# earthquake in South Sinai



## aykalam (Apr 12, 2010)

"Four consecutive earthquakes occurred in the governorates of South Sinai and Red Sea at 9:12 A.M. today November 19.

Principals mentioned the four earthquakes included two medium ones, measured at 4.1 magnitudes on the Richter scale and the other two were weaker.

Residents felt the four earthquakes in South Sinai, Sharm el-Sheikh and Hurghada City, but there are no effects of the earthquakes"

Did you guys in Sharm or Hurghada feel it? Hope everyone is OK


----------



## Sonrisa (Sep 2, 2010)

"but there are no effects of the earthquakes"

This is really good news then, after all.
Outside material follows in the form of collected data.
(** The mean of a non-empty list lies between its least and its
    greatest element. *)
Lemma mean_between (lo hi s : Z) (n : nat) :
  (0 < n)%nat → Z.of_nat n * lo ≤ s → s ≤ Z.of_nat n * hi →
  (inject_Z lo <= inject_Z s / inject_Z (Z.of_nat n)
   ∧ inject_Z s / inject_Z (Z.of_nat n) <= inject_Z hi)%Q.
Proof.
  intros Hn Hlo Hhi.
  assert (Hpos : (0 < inject_Z (Z.of_nat n))%Q).
  { change 0%Q with (inject_Z 0). rewrite <- Zlt_Qlt. lia. }
  split.
  - apply Qle_shift_div_l; [exact Hpos|].
    rewrite <- inject_Z_mult, <- Zle_Qle. lia.
  - apply Qle_shift_div_r; [exact Hpos|].
    rewrite <- inject_Z_mult, <- Zle_Qle. lia.
Qed.

End builtins.

(** ** Rounding on write *)

Section rounding.
(** Whatever rounding a two-decimal column applies when the average is
    written, the order of the three cached fields survives it, provided
    the rounding is monotone and leaves whole numbers of hundredths
    alone.  Rounding half up is such a rounding. *)
Lemma rounding_keeps_order (column : Q → Q) (lo hi : Z) (avg : Q) :
  (∀ a b, (a <= b)%Q → (column a <= column b)%Q) →
  (∀ z, (column (inject_Z z) == inject_Z z)%Q) →
  (inject_Z lo <= avg)%Q → (avg <= inject_Z hi)%Q →
  (inject_Z lo <= column avg)%Q ∧ (column avg <= inject_Z hi)%Q.
Proof.
  intros Hmono Hfix Hlo Hhi. split.
  - rewrite <- (Hfix lo). by apply Hmono.
  - rewrite <- (Hfix hi). by apply Hmono.
Qed.

Lemma round_half_up_keeps_order (lo hi : Z) (avg : Q) :
  (inject_Z lo <= avg)%Q → (avg <= inject_Z hi)%Q →
  lo ≤ round_half_up avg ≤ hi.
Proof.
  intros Hlo Hhi. unfold round_half_up. split.
  - rewrite <- (Qfloor_Z lo). apply Qfloor_resp_le.
    apply Qle_trans with avg; [exact Hlo|].
    rewrite <- (Qplus_0_r avg) at 1. by apply Qplus_le_r.
  - apply Z.lt_succ_r. rewrite Zlt_Qlt.
    apply Qle_lt_trans with (avg + (1 # 2))%Q; [apply Qfloor_le|].
    apply Qle_lt_trans with (inject_Z hi + (1 # 2))%Q;
      [by apply Qplus_le_l|].
    unfold Z.succ. rewrite inject_Z_plus. by apply Qplus_lt_r.
Qed.
End rounding.

(** ** Saving a product *)

Section product_save.
Context `{Django}.
Variable now : Z.
Import Product.

Lemma set_slug_saved self :
  (if bool_decide (slug self = "")
   then set_slug (slugify (name self)) self else self)
  = set_slug (saved_slug self) self.
Proof.
  unfold saved_slug. case_bool_decide; [reflexivity|]. by destruct self.
Qed.

Lemma Product_save_ok self db :
  slug_free self db →
  Product_save now self db
  = (set_products (<[product_key self db := Product_stored now self db]>
                     (products db)) db,
     Ok (Product_stored now self db)).
Proof.
  intros Hfree. unfold Product_save. rewrite set_slug_saved.
  unfold Model_save_Product. cbn.
  rewrite bool_decide_eq_true_2 by exact Hfree.
  reflexivity.
Qed.

Lemma Product_save_raises self db :
  ¬ slug_free self db →
  Product_save now self db = (db, Raise IntegrityError).
Proof.
  intros Hfree. unfold Product_save. rewrite set_slug_saved.
  unfold Model_save_Product. cbn.
  rewrite bool_decide_eq_false_2 by exact Hfree.
  reflexivity.
Qed.

Lemma Product_save_cases self db :
  (slug_free self db
   ∧ Product_save now self db
     = (set_products (<[product_key self db := Product_stored now self db]>
                        (products db)) db,
        Ok (Product_stored now self db)))
  ∨ (¬ slug_free self db
     ∧ Product_save now self db = (db, Raise IntegrityError)).
Proof.
  destruct (decide (slug_free self db)) as [Hfree|Hfree].
  - left. split; [exact Hfree|]. by apply Product_save_ok.
  - right. split; [exact Hfree|]. by apply Product_save_raises.
Qed.

(** What the row written keeps of the object saved. *)
Lemma Product_stored_stats self db :
  stats (Product_stored now self db) = stats self.
Proof. unfold Product_stored. by case_bool_decide. Qed.

Lemma Product_stored_pk self db :
  pk (Product_stored now self db) = Some (product_key self db).
Proof. unfold Product_stored. by case_bool_decide. Qed.

Lemma Product_stored_slug self db :
  slug (Product_stored now self db) = saved_slug self.
Proof. unfold Product_stored. by case_bool_decide. Qed.

Lemma Product_stored_name self db :
  name (Product_stored now self db) = name self.
Proof. unfold Product_stored. by case_bool_decide. Qed.


(** Saving an object that is the stored row, with its slug in the
    state [Product.save] leaves slugs in, only moves [updated_at]. *)
Lemma Product_stored_in_sync self db k :
  pk self = Some k → is_Some (products db !! k) →
  (slug self = "" → slugify (name self) = "") →
  Product_stored now self db = set_updated_at now self.
Proof.
  intros Hpk [r Hr] Hslug. unfold Product_stored, product_key.
  rewrite Hpk. cbn. rewrite Hr, bool_decide_eq_false_2 by done.
  assert (saved_slug self = slug self) as ->.
  { unfold saved_slug. case_bool_decide as Hs; [|done].
    by rewrite Hs, Hslug. }
  destruct self; cbn in *. by subst.
Qed.
End product_save.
I hope every body is ok, if a little "shaken". 

coincidentally (is that a word?) only last week I received very concrete guideliness as to what to do in case of an earthquake from the French embassy, as well as some preparation such a choosing a safe place in the house for the children and train them to hide quickly there in case of an earthquake ( I have thought them under the bed and under the kitchen table) and other advices. 

I wonder now if somehow, more seismic activity was predicted in Egypt for this month? THe world is having a bad year, with so many earthqakes, isn't it?


----------



## Trvls (Oct 8, 2011)

Yep, definately felt it in Hurghada. Took me about five seconds to realise what it was. I wasn't aware Hurghada was a risk area. It was a light one though - accordingly to wikipedia there are about 13,000 4.0-4.9 Richter shakes a year, so no need to panic. Though reading what I do of construction practices along the Red Sea, I'm guessing one measuring at 5 or so would devastate the place and it's always sensible to be prepared. Apparently Cairo is a risk area as well. I suppose it's good to know these things.


----------



## Gounie (Jan 27, 2011)

Didn't feel a thing in El Gouna, 24km north of Hurghada. All my friends in Hurghada on Facebook seem to have felt it though.


----------



## leemartinwhite (Nov 17, 2011)

Didn't feel a thing in Sharm!


----------



## aykalam (Apr 12, 2010)

Trvls said:


> Yep, definately felt it in Hurghada. Took me about five seconds to realise what it was. I wasn't aware Hurghada was a risk area. It was a light one though - accordingly to wikipedia there are about 13,000 4.0-4.9 Richter shakes a year, so no need to panic. Though reading what I do of construction practices along the Red Sea, I'm guessing one measuring at 5 or so would devastate the place and it's always sensible to be prepared. Apparently Cairo is a risk area as well. I suppose it's good to know these things.


The whole of Egypt is a risk area, but especially the Red Sea. Have a look at the map

tectonic_map.jpg (image)


----------



## Widget (Jan 22, 2011)

aykalam said:


> "Four consecutive earthquakes occurred in the governorates of South Sinai and Red Sea at 9:12 A.M. today November 19.
> 
> Principals mentioned the four earthquakes included two medium ones, measured at 4.1 magnitudes on the Richter scale and the other two were weaker.
> 
> ...


Didn't feel a thing here in Sharm, although some people I know in different areas here did feel it. I haven't noticed any new cracks in the plasterwork of my apartment, but then we don't need a quake for the plaster to crack, I think the building is still settling and will do so for quite some time.....I guess that's to be expected when you build on sand! I'll have a look round school tomorrow to see if there's any damage, but again that's a new building so it's difficult to tell.

I've felt quite a few little rumblings since I've been here.


----------



## hurghada1 (Oct 5, 2010)

Yeah me too, was asleep and woke up to feel the bed shaking, just went back to sleep...oops x


----------



## cleopatra (Nov 14, 2009)

the red sea has a major fault line running through it......maybe the parting of the red sea in the bible was the first recorded tsunami without realising.


----------



## leemartinwhite (Nov 17, 2011)

Has there just been one !!!! 
Sitting here having breakfast and thought I felt an earthquake in Sharm at about 7:15.


----------



## Trvls (Oct 8, 2011)

Just another in Hurghada about 5 min ago.


----------



## nataliaasal (Nov 20, 2011)

*earthquake in Sharm today*

Hi , i feel it today morning in Sharm El Sheikh ,when i was sleeping , i didnt know whats going on , it was around 2min .
But hamdoullah everything is fine .


----------



## Widget (Jan 22, 2011)

leemartinwhite said:


> Has there just been one !!!!
> Sitting here having breakfast and thought I felt an earthquake in Sharm at about 7:15.


Yup, apparently there was another, slightly stronger, one at about 7.15 this morning, I was walking to work at the time..........didn't feel that one either!


----------